### About this exercise
Each line in the entries that has the word "mset" has to be copied.

### Data records
Definition installService (official : bool) (r : run_state) : run_state :=
  let configPath := resolveReadableConfigPath in
  let nodePath := h_execPath H in
  let entryPath := default "undefined" (h_argv H !! 1%nat) in
  let startCommand := if official then "official-start" else "start" in
  match h_platform H with
  | Darwin =>
      let plistPath := np_join (h_path H) [h_homedir H; "Library"; "LaunchAgents"; "org.acode.gateway.plist"] in
      say ["LaunchAgent written: " ^^ plistPath; "Load with: launchctl bootstrap gui/$(id -u) " ^^ plistPath]
        (with_rs_files (mset plistPath (macLaunchAgent nodePath entryPath configPath) (rs_files r)) r)
  | Linux =>
      let servicePath := np_join (h_path H) [h_homedir H; ".config"; "systemd"; "user"; "acode-server.service"] in
      say ["systemd user service written: " ^^ servicePath;
           "Run: systemctl --user daemon-reload && systemctl --user enable --now acode-server"]
        (with_rs_files (mset servicePath (linuxSystemdUser nodePath entryPath configPath) (rs_files r)) r)
  | Win32 =>
      say ["Run this PowerShell command as the current user:";
           "schtasks /Create /TN aCodeServer /SC ONLOGON /TR " ^^ String DQUOTE (quoted nodePath ^^ " " ^^ quoted entryPath
             ^^ " " ^^ startCommand ^^ " --config " ^^ quoted configPath ^^ String DQUOTE " /F")] r
  | OtherPlatform name => say ["Unsupported platform: " ^^ name] r
  end.

Definition uninstallService (r : run_state) : run_state :=
  match h_platform H with
  | Darwin => say ["Run: launchctl bootout gui/$(id -u) ~/Library/LaunchAgents/org.acode.gateway.plist"] r
  | Linux => say ["Run: systemctl --user disable --now acode-server"] r
  | Win32 => say ["Run: schtasks /Delete /TN aCodeServer /F"] r
  | OtherPlatform _ => r
  end.

Definition printHelp (r : run_state) : run_state :=
  say [join (String LF "")
    ["aCode server"; ""; "Usage:"; "  acode-server init [--force]"; "  acode-server official-init [--force]";
     "  acode-server start [--config path]"; "  acode-server official-start [--config path]";
     "  acode-server doctor [--config path]"; "  acode-server install-service [--config path]";
     "  acode-server official-install-service [--config path]"; "  acode-server uninstall-service"; ""]] r.

(** The command line. *)
Definition main (adminToken sessionSecret : string) (r : run_state) : outcome :=
  let '(command, printed) := normalizeCommand (h_argv H !! 2%nat) in
  let r := say printed r in
  match command with
  | Init => initConfig false adminToken sessionSecret r
  | OfficialInit => initConfig true adminToken sessionSecret r
  | Start => start false adminToken sessionSecret r
  | OfficialStart => start true adminToken sessionSecret r
  | Doctor => Finished (doctor r)
  | InstallService => Finished (installService false r)
  | OfficialInstallService =>
      and_then (initConfig true adminToken sessionSecret r) (fun r => Finished (installService true r))
  | UninstallService => Finished (uninstallService r)
  | Help => Finished (printHelp r)
  end.
End launcher.
(** The port chosen is close to the preferred one, valid, and not taken by
    another program unless all twenty are. *)
Lemma picked_port preferred port printed :
  pickAvailablePort H preferred = Some (port, printed) ->
  exists z z0, preferred = NInt z0 /\ port = NInt z /\ 0 <= z <= 65535 /\ z0 <= z <= z0 + 20 /\
    (h_port_open H z = false \/ h_health H (NInt z0) <> None \/
     next_free H 20 (z0 + 1) = Some None).
Proof.
  unfold pickAvailablePort. destruct preferred as [z0| | |]; try discriminate. unfold isPortOpen at 1.
  destruct (0 <=? z0) eqn:E1, (z0 <=? 65535) eqn:E2; cbn [andb]; try discriminate.
  destruct (h_port_open H z0) eqn:Eo.
  - destruct (h_health H (NInt z0)) eqn:Eh.
    { intros [= <- _]. exists z0, z0. split_and!; [done|done|lia..|]. right. left. congruence. }
    destruct (next_free H 20 (z0 + 1)) as [[z|]|] eqn:En; [| |discriminate]; intros [= <- _].
    + destruct (next_free_spec _ _ _ En) as (? & ? & ?). exists z, z0. split_and!; [done|done|lia..|]. by left.
    + exists z0, z0. split_and!; [done|done|lia..|]. auto.
  - intros [= <- _]. exists z0, z0. split_and!; [done|done|lia..|]. by left.
Qed.

Lemma bindings_text lines :
  lines <> [] -> forallb (fun e => ident e.1 && sforall one_line e.2) lines = true ->
  bindings (config_text lines) = map (fun e => (e.1, reread e.2)) lines.
Proof.
  intros Hne Hl. unfold bindings, config_text. rewrite forallb_forall in Hl.
  assert (Forall (fun e => ident e.1 = true /\ sforall one_line e.2 = true) lines) as HF.
  { apply List.Forall_forall. intros e He. by apply andb_true_iff, Hl. }
  rewrite file_lines_join; [|by destruct lines|].
  2:{ apply Forall_fmap. eapply Forall_impl; [exact HF|]. intros e [? ?]. by apply env_line_plain. }
  rewrite omap_app. cbn [omap list_omap]. change (match binding "" with Some _ => _ | None => _ end) with (@None (string * string)).
  cbv iota. rewrite app_nil_r. clear Hne Hl. induction HF as [|[k v] lines [Hk Hv] HF IH]; [done|].
  cbn [map omap list_omap fst snd]. rewrite binding_env_line by done.
  destruct (ident_cons k Hk) as (_ & _ & _ & _ & _ & Hp). rewrite (proj2 (String.eqb_neq k "__proto__")) by done.
  f_equal. exact IH.
Qed.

### Worked solution
        (with_rs_files (mset plistPath (macLaunchAgent nodePath entryPath configPath) (rs_files r)) r)
        (with_rs_files (mset servicePath (linuxSystemdUser nodePath entryPath configPath) (rs_files r)) r)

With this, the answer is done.